▶ _YOUR GOAL_
Go through the data and copy each line where the string "would" appears.

[Saved entries]
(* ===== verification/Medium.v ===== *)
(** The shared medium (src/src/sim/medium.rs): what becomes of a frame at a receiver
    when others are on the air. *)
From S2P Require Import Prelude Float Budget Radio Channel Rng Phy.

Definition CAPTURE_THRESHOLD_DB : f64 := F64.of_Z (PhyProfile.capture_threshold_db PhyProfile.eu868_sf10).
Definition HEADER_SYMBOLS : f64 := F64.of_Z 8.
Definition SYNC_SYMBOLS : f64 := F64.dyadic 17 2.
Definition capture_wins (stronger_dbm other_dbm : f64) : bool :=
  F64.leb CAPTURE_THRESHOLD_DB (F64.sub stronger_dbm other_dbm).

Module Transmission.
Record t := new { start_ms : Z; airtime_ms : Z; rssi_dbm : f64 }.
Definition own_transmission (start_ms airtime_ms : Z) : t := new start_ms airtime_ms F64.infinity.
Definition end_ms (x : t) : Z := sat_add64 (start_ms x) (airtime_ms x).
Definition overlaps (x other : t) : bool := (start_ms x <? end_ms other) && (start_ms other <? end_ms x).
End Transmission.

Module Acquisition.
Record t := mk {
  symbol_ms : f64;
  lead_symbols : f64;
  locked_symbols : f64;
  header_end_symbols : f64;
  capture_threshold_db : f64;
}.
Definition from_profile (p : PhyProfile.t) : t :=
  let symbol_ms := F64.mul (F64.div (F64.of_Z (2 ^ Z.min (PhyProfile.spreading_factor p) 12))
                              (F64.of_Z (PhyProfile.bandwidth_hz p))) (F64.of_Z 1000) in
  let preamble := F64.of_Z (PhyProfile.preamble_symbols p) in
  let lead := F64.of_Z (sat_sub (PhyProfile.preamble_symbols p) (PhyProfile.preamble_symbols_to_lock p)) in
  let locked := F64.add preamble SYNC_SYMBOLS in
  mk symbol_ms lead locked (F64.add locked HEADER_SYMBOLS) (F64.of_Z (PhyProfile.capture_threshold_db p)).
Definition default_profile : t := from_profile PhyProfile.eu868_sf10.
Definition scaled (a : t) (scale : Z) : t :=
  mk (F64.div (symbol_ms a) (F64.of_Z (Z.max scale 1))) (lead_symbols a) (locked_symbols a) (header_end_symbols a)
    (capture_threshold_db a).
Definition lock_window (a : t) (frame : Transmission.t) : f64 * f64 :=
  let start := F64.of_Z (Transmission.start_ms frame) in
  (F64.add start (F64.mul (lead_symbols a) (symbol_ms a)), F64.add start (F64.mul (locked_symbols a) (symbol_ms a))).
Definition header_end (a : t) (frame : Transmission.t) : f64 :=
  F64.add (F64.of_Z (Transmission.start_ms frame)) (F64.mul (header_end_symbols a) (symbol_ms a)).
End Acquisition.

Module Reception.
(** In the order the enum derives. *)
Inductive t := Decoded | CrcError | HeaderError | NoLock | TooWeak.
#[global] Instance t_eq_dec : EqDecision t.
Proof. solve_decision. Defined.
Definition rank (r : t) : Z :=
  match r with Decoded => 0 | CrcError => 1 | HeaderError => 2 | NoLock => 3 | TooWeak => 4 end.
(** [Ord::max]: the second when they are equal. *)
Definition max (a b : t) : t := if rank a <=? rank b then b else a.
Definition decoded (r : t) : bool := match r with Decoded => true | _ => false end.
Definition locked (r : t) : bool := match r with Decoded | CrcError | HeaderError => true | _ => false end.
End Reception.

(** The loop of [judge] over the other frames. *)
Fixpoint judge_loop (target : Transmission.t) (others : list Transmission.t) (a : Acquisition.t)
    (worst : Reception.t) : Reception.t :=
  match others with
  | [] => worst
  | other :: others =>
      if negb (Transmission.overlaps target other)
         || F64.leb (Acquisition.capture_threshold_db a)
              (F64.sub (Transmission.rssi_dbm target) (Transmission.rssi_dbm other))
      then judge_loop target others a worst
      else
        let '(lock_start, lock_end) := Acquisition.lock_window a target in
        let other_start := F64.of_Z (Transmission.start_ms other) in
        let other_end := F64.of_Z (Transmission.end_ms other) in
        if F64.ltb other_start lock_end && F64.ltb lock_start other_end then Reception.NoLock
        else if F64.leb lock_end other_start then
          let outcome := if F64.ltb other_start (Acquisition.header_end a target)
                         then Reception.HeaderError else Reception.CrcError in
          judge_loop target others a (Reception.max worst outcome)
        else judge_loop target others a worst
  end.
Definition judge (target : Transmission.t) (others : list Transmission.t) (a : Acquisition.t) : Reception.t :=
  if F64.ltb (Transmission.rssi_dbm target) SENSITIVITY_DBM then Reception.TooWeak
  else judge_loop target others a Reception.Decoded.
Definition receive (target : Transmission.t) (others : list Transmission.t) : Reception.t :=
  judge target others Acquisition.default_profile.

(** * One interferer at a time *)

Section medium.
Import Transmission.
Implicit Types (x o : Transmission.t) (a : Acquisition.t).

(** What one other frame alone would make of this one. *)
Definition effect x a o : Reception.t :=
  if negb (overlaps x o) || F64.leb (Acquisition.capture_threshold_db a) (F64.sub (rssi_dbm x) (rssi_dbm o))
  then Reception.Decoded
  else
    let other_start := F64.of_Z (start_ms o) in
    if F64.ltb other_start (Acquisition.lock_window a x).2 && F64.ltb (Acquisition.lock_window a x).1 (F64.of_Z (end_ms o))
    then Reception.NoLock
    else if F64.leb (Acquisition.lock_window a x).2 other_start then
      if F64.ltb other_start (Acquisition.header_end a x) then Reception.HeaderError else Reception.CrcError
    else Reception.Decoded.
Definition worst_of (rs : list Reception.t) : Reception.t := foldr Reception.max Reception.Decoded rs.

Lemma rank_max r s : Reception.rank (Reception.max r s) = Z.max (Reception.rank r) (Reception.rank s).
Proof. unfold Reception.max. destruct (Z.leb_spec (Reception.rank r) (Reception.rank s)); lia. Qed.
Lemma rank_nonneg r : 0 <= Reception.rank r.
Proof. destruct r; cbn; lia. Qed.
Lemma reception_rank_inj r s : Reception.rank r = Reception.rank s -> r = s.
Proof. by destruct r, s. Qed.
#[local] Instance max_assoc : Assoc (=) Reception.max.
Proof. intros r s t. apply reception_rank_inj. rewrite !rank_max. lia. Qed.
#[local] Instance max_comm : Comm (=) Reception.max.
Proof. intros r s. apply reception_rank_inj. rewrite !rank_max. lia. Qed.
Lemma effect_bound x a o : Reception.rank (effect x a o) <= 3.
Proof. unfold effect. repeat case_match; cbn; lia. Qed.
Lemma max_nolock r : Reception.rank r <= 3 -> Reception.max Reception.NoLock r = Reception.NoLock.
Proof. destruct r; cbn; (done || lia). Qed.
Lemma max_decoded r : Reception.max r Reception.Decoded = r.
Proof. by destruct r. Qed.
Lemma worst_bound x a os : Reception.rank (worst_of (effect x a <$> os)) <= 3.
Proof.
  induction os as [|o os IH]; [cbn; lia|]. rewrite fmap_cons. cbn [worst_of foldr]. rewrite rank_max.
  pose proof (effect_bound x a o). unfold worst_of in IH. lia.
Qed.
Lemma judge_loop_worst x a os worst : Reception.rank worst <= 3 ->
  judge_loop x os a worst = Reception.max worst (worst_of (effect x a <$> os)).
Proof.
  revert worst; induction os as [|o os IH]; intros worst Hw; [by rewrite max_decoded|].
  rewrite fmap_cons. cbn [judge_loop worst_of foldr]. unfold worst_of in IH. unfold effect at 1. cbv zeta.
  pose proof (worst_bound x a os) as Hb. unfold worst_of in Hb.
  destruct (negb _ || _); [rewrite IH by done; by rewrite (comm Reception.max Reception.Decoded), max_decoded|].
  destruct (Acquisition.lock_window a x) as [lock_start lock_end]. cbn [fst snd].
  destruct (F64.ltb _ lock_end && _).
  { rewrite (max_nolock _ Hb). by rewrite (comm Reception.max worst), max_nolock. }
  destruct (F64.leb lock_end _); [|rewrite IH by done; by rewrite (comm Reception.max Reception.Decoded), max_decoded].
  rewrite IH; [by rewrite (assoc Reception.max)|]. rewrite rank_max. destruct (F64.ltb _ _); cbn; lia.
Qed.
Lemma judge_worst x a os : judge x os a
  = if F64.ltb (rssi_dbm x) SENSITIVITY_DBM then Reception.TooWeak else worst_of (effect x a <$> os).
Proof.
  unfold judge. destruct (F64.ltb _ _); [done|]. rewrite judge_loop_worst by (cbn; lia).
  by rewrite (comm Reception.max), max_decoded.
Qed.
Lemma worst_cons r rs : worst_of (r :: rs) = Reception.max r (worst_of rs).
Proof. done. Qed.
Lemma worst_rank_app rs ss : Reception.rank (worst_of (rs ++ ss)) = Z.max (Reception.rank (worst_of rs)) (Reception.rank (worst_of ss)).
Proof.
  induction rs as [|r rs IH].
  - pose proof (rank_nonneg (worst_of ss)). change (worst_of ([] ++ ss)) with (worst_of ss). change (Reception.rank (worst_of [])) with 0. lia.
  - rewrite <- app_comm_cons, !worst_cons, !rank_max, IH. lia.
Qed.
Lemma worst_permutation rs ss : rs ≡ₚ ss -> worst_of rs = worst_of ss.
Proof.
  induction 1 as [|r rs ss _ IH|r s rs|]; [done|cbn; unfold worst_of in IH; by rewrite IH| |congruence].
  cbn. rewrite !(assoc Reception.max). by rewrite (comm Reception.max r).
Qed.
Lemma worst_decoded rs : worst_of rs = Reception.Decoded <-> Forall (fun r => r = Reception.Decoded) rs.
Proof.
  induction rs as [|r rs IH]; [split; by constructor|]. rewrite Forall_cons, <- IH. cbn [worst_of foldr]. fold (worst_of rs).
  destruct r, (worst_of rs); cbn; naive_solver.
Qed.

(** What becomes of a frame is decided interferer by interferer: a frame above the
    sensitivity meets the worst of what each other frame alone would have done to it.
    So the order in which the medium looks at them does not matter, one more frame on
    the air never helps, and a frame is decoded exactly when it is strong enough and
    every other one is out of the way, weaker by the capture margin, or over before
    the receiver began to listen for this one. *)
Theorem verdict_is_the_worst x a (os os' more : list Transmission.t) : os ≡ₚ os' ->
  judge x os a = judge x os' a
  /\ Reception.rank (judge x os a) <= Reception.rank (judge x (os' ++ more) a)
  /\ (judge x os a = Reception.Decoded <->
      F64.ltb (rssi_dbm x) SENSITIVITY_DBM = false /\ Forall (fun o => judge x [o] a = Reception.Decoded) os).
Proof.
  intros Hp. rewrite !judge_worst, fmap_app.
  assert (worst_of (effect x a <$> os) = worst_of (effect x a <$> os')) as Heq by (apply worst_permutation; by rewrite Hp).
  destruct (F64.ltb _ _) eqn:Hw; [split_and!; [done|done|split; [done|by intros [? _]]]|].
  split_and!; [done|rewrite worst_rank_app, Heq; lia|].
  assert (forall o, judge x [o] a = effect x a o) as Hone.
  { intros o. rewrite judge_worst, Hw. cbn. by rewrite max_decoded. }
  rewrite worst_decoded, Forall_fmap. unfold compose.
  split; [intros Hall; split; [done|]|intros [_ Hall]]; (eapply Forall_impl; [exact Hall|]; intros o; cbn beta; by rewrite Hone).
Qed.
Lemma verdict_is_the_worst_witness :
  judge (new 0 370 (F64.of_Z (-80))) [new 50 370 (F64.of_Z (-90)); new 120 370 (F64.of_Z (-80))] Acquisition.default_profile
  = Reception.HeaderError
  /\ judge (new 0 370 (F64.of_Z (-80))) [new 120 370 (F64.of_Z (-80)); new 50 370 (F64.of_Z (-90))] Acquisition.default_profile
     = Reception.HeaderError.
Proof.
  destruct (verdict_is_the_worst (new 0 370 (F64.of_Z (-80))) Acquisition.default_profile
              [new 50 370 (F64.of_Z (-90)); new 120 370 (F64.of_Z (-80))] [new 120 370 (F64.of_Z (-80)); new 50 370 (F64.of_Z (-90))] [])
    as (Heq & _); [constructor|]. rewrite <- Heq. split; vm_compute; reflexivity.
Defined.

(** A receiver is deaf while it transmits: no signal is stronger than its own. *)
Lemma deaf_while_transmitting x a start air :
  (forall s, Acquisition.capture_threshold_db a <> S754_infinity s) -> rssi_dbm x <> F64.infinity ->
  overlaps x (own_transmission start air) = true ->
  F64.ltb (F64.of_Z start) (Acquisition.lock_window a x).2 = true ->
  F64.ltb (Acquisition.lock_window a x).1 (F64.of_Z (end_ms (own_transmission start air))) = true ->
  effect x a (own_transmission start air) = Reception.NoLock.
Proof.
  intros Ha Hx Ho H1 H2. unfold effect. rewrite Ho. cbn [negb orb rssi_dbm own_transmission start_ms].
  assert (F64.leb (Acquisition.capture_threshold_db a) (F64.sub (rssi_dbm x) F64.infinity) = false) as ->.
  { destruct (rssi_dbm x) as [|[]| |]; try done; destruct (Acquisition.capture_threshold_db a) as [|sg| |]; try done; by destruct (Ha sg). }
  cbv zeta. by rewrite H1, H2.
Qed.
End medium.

▶ _ANSWER SECTION_
(** What one other frame alone would make of this one. *)
    sensitivity meets the worst of what each other frame alone would have done to it.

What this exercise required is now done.